Итти приходилось через поле. Погода выяснилась. Навстречу нам дул ветер, и
из разрозненных облаков проглядывало, но не надолго, и
снова пряталось солнце. Идти в калошах по распустившейся грязи было тяжело и
неловко.
Я торопился,
устал, запыхался и, дойдя до больничного, выходившего одной стороной в поле,
глухого забора, не мог дальше нести его. Меня душили слезы. Какая-то невыразимая словами скорбь терзала душу. Я обессилел и
остановился.
– Что ты? –
испуганно спросила жена, глядя на меня.
– Не могу, –
ответил я. – На… снеси ты… здесь недалеко… не
могу.
Я передал ей
больного. Он, наклонив как-то на бок голову, глядел на меня большими глазами. Я
поцеловал его, и он, потихоньку улыбнувшись пересохшими
губенками, сказал мне:
– Устал, тятя?..
Я заплакал и
побежал от них прочь через поле домой…» («Про себя», 1915).
3
Тексты
Подъячева крепко редактировал и чуть ли не дописывал
Короленко, который собственно и открыл его. Но у самого Владимира Галактионовича нет такой концентрации «русскости»
в ее бесконечной, безудержной и бессмысленной повторяемости и безнадежности.
Даже в знаменитом рассказе «Река играет» герой – пьяница-перевозчик
Тюлин, исполненный беспробудной лени, в минуту
опасности «группируется», и повествование не удручает, оно пронизано светом.
Даже в повести о людях дна – «В дурном обществе» – Короленко не отнимает у
героев надежды. У Подъячева же – всё мрак. Неожиданно
смелые для «простого» писателя образы исполнены порою мрачного же юмора.
Героя
повести «Забытые» (1909) хозяин выталкивает из кабака:
«Иван Захарович, растопыря руки, как птица крылья,
слетел со ступенек вниз и, уткнувшись лицом в грязь, распростерся на мостовой,
похожий на бабу, лежащую на родной могиле и громко голосящую…»
Жена
обличает во вчерашних грехах лежащего на полу, притворяясь спящим, мужа, причем
делает это, «точно обращаясь еще к какому-то невидимому слушателю» (Там же).

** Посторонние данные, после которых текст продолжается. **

Lemma missed_trimmed last trimmed e log :
  ordered (trimmed ++ e :: log) -> is_Some (position_of last) ->
  is_older last (entry_id e) = false -> missed last (trimmed ++ e :: log) = missed last (e :: log).
Proof.
  intros [Hp Hs] [p Hlast] Hold. unfold missed. rewrite filter_app.
  assert (filter (fun e => after last e) trimmed = []) as ->; [|done].
  induction trimmed as [|x trimmed IH]; [done|]. cbn in Hp, Hs.
  inversion_clear Hp as [|? ? [q Hq] Hp']. inversion_clear Hs as [|? ? Hs' Hx].
  rewrite filter_cons, decide_False; [by apply IH|].
  rewrite Forall_app, Forall_cons in Hx. destruct Hx as (_ & Hx & _).
  rewrite is_older_position in Hx, Hold. unfold after. rewrite Hlast, Hq in *.
  destruct (position_of (entry_id e)) as [r|] eqn:Er; [|done].
  intros H%Is_true_true. by rewrite (position_lt_trans _ _ _ H Hx) in Hold.
Qed.

Lemma quiet_world {R} (w : World R) :
  schedule w = [] -> set_outside (db w) (redis w) (rng w) [] (published w) w = w.
Proof. destruct w. cbn. by intros ->. Qed.

Lemma redis_read_quiet {R A} (op : R -> A) (w : World R) :
  schedule w = [] -> redis_read op w = (Ok (op (redis w)), w).
Proof.
  intros Hs. unfold redis_read, redis_call. rewrite (take_tick_nil w Hs). by rewrite (quiet_world w Hs).
Qed.

Section outcome.
Context {R : Type} `{Redis R} `{!StreamLaws R} `{UuidText} `{JsonText} `{FrameSerde} `{RedisArgs} `{EventSerde}.
Implicit Types (w : World R).

(** The events a replay hands over, each with its id. *)
Definition replayable (entries : list StreamEntry) : list (str * Event) :=
  filter (fun p : str * Event => replays_to_clients (event_type p.2))
    (omap (fun e => pair (entry_id e) <$> event_of e) entries).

Пьяницу сватают вдове: «На то, что Иванушка
выпивает, она заметила, махнув рукой:
– Что
уж мне про это говорить! Кто нонче, милая, не пьет?..
Знаю я. Мой покойник, царство небесное, вот пил, вот пил!.. И нагляделась я,
меня этим не удивишь…
Но и
эта баба, видавшая на своем веку всякие виды, – ошиблась: Иванушка уже на
смотринах доказал, что и ее еще можно удивить» (Там же).
Сын
покойного следит, как роют могилу: « – Поглыбжи
ройте, поширши, – сказал Иван Минаич,
заглядывая в яму. – Папаша человек большой, грузный. Слободней
как можно делайте! – Да уж будьте покойны, как в люльке будет лежать папаша. Ни
блошки, ни вошки!» (Рассказ «Для хорошего человека», 1928).
Опытный
дядя Юфим учит бабу, как отучить мужа от пьянства.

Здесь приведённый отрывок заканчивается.